Prompt:
After finding the line containing "destruct (IH s'" below, please output that line and each following one through the line containing "assert (forall symbol, SymbolTable.symbol_id_for", exactly as written.
(Beginning of Data excerpts)
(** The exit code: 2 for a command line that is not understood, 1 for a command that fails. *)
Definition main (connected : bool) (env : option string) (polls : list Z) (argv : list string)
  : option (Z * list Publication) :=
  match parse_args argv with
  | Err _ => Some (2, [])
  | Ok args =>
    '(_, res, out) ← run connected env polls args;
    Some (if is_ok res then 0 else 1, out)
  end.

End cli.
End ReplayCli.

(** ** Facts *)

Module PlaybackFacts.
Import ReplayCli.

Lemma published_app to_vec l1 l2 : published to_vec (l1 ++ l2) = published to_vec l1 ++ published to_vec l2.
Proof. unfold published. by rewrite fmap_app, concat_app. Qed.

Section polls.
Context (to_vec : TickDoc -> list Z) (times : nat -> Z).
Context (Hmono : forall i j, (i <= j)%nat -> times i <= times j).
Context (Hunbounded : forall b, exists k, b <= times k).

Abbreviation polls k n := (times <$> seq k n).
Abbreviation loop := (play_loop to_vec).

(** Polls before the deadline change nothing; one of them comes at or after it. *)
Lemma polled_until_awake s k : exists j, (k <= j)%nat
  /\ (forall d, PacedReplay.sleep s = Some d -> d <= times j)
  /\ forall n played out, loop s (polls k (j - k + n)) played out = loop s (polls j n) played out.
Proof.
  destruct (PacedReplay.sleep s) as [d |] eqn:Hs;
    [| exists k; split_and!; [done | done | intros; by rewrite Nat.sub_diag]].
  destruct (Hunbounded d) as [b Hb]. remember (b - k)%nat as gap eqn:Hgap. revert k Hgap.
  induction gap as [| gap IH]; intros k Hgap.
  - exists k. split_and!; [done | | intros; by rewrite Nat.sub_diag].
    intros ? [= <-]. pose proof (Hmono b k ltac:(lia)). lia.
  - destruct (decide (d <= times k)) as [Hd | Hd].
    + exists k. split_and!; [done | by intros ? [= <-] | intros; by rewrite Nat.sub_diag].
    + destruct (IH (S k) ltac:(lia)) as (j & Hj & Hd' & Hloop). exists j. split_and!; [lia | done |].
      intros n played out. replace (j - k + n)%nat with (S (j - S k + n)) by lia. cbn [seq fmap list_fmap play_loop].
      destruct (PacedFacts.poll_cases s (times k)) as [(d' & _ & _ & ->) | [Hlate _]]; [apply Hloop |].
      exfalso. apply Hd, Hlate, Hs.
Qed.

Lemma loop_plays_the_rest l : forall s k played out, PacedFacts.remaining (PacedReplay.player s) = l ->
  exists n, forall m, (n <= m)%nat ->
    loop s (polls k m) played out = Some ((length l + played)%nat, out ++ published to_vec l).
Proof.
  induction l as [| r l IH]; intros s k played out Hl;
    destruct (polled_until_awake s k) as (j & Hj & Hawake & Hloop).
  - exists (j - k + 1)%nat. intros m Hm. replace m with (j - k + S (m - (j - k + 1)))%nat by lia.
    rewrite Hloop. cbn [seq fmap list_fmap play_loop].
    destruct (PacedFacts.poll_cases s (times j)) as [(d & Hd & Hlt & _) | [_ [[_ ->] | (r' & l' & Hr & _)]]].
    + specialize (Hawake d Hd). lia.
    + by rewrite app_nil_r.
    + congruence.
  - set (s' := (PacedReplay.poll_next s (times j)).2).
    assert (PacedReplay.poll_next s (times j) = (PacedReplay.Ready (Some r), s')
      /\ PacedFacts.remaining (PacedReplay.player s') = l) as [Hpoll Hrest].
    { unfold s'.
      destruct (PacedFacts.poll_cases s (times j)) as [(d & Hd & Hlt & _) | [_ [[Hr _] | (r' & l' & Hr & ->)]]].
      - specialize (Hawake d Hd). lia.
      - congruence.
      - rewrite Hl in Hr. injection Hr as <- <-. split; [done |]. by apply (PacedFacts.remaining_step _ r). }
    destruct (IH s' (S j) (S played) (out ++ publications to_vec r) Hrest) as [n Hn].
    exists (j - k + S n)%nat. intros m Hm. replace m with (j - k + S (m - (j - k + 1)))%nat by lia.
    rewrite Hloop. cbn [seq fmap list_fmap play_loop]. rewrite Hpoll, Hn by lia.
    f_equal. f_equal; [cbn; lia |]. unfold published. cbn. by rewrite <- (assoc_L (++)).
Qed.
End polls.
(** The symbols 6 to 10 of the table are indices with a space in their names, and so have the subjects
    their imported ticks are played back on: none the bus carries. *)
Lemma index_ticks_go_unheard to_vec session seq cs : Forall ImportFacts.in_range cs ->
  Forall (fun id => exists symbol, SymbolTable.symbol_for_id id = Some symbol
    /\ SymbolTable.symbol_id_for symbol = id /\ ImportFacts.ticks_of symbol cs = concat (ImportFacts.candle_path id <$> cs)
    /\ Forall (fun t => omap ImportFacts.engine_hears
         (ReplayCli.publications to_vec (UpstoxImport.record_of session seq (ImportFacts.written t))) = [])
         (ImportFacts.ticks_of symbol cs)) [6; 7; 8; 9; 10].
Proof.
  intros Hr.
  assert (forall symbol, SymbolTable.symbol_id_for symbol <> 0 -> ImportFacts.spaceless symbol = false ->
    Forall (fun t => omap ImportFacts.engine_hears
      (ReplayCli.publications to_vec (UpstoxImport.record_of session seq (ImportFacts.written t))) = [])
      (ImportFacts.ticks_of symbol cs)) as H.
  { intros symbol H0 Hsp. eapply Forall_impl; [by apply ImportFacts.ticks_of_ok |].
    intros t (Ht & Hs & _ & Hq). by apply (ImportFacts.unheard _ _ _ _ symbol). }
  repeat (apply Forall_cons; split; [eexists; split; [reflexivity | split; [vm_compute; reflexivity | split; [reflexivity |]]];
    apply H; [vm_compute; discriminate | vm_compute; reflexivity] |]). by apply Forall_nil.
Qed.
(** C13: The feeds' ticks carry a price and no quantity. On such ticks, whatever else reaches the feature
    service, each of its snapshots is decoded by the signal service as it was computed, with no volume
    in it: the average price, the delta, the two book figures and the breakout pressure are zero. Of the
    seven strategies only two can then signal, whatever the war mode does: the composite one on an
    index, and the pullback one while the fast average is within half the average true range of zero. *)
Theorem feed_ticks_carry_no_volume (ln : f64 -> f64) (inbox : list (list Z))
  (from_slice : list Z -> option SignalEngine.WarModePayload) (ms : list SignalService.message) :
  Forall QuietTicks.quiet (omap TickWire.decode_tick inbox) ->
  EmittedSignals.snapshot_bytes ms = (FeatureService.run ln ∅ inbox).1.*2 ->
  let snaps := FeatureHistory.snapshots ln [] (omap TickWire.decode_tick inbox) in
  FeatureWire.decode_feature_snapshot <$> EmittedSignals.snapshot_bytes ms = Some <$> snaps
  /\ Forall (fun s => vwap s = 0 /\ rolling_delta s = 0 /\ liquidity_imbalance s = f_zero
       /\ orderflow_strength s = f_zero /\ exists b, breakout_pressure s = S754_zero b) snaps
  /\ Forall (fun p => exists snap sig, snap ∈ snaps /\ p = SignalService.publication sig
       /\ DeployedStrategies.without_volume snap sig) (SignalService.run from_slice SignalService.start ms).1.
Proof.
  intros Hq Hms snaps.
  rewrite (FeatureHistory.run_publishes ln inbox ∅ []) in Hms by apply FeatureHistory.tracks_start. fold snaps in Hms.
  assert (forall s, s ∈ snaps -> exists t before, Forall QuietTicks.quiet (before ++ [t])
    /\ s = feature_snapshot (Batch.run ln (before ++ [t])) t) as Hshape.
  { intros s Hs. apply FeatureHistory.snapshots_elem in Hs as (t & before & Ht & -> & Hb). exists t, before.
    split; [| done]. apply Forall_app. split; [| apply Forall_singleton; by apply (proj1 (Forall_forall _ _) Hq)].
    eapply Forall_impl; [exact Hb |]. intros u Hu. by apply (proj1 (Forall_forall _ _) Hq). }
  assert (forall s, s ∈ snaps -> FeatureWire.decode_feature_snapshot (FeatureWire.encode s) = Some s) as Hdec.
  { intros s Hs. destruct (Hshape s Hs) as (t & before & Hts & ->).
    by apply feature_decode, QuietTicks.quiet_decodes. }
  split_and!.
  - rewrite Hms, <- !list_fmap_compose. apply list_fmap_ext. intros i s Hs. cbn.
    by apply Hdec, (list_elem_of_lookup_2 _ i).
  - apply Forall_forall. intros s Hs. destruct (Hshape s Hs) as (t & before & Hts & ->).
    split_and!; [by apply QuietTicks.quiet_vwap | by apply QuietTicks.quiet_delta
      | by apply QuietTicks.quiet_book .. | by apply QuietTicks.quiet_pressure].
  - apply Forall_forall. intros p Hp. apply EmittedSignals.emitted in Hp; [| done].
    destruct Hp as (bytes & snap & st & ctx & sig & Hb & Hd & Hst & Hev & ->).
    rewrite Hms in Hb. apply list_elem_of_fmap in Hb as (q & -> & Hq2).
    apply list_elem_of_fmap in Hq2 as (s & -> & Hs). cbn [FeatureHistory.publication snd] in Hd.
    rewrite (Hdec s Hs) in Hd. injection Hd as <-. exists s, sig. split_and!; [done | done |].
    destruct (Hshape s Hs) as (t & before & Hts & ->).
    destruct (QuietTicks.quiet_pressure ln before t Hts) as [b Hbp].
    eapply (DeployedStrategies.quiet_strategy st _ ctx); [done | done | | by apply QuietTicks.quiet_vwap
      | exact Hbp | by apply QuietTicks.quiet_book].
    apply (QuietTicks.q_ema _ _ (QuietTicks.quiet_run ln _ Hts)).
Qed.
(End of Data excerpts)
Answer area:
    destruct (IH s' (S j) (S played) (out ++ publications to_vec r) Hrest) as [n Hn].
    exists (j - k + S n)%nat. intros m Hm. replace m with (j - k + S (m - (j - k + 1)))%nat by lia.
    rewrite Hloop. cbn [seq fmap list_fmap play_loop]. rewrite Hpoll, Hn by lia.
    f_equal. f_equal; [cbn; lia |]. unfold published. cbn. by rewrite <- (assoc_L (++)).
Qed.
End polls.
(** The symbols 6 to 10 of the table are indices with a space in their names, and so have the subjects
    their imported ticks are played back on: none the bus carries. *)
Lemma index_ticks_go_unheard to_vec session seq cs : Forall ImportFacts.in_range cs ->
  Forall (fun id => exists symbol, SymbolTable.symbol_for_id id = Some symbol
    /\ SymbolTable.symbol_id_for symbol = id /\ ImportFacts.ticks_of symbol cs = concat (ImportFacts.candle_path id <$> cs)
    /\ Forall (fun t => omap ImportFacts.engine_hears
         (ReplayCli.publications to_vec (UpstoxImport.record_of session seq (ImportFacts.written t))) = [])
         (ImportFacts.ticks_of symbol cs)) [6; 7; 8; 9; 10].
Proof.
  intros Hr.
  assert (forall symbol, SymbolTable.symbol_id_for symbol <> 0 -> ImportFacts.spaceless symbol = false ->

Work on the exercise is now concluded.